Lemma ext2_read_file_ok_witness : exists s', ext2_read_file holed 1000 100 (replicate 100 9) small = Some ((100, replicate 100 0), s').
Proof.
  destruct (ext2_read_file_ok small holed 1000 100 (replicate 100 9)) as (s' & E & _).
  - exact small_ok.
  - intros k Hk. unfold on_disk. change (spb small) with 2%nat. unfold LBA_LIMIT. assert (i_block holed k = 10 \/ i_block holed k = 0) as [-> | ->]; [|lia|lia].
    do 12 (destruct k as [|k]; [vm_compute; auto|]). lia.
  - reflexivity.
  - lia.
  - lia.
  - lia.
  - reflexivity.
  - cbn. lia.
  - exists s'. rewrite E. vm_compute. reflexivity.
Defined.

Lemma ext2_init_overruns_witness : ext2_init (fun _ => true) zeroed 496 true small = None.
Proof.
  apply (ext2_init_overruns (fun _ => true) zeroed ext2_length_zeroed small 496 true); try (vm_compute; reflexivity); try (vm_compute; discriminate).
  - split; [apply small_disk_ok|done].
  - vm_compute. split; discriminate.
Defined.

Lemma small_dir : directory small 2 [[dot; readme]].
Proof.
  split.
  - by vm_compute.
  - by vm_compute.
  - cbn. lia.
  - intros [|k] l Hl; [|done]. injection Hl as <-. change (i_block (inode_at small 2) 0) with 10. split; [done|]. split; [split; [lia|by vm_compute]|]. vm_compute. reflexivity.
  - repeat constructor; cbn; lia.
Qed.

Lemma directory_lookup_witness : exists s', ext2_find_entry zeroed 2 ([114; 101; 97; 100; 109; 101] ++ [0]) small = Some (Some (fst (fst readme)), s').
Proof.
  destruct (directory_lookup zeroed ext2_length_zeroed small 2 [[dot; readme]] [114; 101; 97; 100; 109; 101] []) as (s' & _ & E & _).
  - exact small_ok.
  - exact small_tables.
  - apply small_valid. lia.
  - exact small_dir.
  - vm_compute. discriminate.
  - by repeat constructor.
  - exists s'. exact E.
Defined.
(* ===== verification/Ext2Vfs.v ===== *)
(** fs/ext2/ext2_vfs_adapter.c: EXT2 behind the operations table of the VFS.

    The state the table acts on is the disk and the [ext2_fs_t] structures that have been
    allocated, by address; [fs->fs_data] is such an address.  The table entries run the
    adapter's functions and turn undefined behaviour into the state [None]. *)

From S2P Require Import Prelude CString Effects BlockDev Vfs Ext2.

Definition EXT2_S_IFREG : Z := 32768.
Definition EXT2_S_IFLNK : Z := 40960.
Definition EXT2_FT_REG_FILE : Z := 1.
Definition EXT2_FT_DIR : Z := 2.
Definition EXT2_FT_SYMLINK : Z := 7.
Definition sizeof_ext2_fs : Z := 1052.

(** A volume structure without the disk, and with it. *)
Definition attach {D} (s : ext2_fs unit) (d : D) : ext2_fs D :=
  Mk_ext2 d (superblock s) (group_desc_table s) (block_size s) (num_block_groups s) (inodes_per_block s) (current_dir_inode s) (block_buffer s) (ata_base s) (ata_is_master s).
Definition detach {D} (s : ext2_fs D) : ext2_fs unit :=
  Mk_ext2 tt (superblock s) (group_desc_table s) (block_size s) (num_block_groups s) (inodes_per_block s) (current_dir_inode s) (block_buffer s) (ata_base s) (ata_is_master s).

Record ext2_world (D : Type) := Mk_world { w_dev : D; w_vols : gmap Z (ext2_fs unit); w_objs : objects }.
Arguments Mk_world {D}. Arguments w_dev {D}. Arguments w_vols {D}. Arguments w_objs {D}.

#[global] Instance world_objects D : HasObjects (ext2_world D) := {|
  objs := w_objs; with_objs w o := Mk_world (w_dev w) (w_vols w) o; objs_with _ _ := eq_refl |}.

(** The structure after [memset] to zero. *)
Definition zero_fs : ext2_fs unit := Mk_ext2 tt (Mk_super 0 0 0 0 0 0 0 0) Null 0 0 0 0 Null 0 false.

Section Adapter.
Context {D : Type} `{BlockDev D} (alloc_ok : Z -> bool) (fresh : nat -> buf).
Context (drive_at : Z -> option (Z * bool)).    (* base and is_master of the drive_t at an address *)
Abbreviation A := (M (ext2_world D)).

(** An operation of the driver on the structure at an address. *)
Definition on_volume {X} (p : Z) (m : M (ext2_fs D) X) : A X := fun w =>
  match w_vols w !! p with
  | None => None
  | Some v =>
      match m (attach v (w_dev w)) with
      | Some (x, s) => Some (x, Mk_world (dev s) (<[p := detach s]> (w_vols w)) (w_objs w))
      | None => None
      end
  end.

= = = = = = =

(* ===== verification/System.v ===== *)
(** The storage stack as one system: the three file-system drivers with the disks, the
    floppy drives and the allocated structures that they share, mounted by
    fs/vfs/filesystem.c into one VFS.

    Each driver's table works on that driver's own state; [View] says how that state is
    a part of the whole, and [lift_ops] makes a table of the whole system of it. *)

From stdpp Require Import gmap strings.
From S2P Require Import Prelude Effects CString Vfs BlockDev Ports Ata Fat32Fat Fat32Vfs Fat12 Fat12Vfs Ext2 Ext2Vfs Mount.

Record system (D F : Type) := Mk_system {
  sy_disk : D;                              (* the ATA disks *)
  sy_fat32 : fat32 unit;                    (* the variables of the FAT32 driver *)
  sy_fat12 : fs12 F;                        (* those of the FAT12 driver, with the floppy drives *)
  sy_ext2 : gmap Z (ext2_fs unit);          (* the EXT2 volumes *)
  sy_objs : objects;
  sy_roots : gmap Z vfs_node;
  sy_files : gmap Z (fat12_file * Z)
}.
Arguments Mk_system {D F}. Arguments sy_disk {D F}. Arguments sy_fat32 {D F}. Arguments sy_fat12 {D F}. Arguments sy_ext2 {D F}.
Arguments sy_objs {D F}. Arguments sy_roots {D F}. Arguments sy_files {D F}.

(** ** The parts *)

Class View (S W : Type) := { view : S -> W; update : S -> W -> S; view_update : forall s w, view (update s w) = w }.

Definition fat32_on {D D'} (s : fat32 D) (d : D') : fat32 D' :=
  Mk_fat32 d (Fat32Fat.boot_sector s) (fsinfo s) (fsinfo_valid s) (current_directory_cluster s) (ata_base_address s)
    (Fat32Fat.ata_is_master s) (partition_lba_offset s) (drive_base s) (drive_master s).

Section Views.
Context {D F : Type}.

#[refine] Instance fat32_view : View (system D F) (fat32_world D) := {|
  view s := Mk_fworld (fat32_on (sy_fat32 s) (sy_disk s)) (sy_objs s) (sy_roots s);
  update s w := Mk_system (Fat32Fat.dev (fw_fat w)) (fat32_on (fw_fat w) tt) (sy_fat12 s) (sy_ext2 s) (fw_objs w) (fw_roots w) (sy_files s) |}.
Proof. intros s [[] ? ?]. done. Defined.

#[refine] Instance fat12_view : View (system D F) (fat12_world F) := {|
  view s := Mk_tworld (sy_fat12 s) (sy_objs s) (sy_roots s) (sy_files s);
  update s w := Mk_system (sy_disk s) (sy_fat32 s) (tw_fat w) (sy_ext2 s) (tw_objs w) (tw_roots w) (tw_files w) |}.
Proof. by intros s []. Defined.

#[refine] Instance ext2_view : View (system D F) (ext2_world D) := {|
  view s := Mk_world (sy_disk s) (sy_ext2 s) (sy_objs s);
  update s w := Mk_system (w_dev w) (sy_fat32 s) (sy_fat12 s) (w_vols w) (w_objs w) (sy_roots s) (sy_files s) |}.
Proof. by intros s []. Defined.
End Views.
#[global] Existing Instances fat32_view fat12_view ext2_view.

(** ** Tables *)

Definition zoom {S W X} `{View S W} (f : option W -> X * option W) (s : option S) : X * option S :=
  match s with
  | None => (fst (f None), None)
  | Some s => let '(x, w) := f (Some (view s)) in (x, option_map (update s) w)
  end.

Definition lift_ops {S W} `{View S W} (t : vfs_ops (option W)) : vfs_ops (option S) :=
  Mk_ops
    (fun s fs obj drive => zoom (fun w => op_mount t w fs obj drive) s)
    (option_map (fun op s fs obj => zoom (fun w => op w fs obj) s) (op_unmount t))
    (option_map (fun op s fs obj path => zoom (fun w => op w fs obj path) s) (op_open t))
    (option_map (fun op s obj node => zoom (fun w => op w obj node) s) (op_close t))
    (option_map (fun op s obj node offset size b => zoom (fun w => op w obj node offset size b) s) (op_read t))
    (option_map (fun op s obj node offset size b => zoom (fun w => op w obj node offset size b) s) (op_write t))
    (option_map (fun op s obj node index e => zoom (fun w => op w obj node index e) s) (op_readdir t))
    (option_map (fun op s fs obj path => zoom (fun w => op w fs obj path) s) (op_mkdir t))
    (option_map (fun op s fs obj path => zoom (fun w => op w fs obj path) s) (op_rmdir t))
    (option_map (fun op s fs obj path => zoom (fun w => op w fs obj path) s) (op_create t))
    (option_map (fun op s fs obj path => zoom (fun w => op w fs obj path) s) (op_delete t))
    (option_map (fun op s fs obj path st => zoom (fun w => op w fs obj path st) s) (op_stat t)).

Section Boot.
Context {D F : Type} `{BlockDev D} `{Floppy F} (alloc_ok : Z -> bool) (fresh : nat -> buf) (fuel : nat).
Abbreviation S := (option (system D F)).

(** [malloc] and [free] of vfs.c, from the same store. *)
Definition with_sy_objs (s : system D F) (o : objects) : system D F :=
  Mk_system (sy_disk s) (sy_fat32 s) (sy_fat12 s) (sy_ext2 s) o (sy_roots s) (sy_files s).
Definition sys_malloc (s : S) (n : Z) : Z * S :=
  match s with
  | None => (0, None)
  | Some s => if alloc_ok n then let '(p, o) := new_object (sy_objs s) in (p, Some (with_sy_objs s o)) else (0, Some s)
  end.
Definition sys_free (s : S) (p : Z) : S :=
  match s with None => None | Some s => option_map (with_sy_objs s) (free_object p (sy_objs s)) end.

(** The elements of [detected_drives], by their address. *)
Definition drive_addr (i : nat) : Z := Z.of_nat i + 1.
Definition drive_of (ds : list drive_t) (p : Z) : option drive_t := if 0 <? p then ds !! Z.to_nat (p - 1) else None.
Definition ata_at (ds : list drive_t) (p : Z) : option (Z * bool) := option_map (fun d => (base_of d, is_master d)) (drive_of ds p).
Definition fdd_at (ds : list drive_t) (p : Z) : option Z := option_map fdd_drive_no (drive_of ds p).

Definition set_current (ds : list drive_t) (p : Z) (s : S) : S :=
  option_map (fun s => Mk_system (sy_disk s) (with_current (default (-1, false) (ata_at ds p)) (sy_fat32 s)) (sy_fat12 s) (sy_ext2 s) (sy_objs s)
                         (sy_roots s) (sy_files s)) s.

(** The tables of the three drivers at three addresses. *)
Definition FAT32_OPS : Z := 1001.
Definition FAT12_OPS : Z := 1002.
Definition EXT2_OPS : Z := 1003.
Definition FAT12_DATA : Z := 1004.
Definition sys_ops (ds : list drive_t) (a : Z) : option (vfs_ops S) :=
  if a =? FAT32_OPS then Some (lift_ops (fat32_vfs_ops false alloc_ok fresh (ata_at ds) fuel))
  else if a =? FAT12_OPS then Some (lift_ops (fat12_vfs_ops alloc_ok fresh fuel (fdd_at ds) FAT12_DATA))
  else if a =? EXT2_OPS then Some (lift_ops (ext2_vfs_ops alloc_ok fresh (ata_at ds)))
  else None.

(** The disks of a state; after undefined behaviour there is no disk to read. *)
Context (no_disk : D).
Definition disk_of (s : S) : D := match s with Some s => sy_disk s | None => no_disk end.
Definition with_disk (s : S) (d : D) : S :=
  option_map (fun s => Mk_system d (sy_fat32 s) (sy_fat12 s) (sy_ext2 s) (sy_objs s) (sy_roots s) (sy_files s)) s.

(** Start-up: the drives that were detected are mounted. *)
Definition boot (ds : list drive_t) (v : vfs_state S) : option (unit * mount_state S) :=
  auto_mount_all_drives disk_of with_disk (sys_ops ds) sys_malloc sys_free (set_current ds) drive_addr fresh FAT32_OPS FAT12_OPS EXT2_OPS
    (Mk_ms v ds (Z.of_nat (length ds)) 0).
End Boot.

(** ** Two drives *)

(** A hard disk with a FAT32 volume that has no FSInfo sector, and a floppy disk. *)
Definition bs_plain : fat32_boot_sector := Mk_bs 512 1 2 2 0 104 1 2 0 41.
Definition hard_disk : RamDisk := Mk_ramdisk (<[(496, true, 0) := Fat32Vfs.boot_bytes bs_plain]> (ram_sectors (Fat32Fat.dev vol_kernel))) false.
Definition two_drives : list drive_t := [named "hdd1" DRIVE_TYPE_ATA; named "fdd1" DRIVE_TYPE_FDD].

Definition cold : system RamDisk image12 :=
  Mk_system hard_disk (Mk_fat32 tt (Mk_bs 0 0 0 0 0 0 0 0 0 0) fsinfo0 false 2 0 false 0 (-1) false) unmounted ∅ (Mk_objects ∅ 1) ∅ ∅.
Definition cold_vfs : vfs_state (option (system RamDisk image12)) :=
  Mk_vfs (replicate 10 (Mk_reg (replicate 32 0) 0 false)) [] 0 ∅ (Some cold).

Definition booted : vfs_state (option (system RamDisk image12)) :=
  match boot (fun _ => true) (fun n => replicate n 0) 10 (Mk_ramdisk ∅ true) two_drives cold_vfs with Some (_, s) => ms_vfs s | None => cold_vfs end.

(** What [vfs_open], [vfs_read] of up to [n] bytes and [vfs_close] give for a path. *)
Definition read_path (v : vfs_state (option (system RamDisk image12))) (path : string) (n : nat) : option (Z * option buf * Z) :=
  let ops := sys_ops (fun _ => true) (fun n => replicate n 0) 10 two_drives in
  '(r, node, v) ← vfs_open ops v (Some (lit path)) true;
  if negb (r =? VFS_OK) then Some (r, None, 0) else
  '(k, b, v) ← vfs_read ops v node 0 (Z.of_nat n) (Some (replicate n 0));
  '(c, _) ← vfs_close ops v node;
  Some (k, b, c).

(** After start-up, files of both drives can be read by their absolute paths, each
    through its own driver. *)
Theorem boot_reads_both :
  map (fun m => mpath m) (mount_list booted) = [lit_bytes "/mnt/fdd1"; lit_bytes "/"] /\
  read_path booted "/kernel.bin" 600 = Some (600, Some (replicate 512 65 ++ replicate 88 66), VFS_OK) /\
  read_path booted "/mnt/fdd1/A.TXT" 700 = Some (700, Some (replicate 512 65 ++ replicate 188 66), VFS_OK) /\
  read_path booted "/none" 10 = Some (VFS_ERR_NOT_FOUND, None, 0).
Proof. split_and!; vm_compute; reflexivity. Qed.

= = = = = = =

DIRECTIONS: Give an exact copy of the lines above from the line with "- exact small_dir." up to and including the line with "ext2_fs unit) (d", and leave everything else out.

EXERCISE RESPONSE:
  - exact small_dir.
  - vm_compute. discriminate.
  - by repeat constructor.
  - exists s'. exact E.
Defined.
(* ===== verification/Ext2Vfs.v ===== *)
(** fs/ext2/ext2_vfs_adapter.c: EXT2 behind the operations table of the VFS.

    The state the table acts on is the disk and the [ext2_fs_t] structures that have been
    allocated, by address; [fs->fs_data] is such an address.  The table entries run the
    adapter's functions and turn undefined behaviour into the state [None]. *)

From S2P Require Import Prelude CString Effects BlockDev Vfs Ext2.

Definition EXT2_S_IFREG : Z := 32768.
Definition EXT2_S_IFLNK : Z := 40960.
Definition EXT2_FT_REG_FILE : Z := 1.
Definition EXT2_FT_DIR : Z := 2.
Definition EXT2_FT_SYMLINK : Z := 7.
Definition sizeof_ext2_fs : Z := 1052.

(** A volume structure without the disk, and with it. *)
Definition attach {D} (s : ext2_fs unit) (d : D) : ext2_fs D :=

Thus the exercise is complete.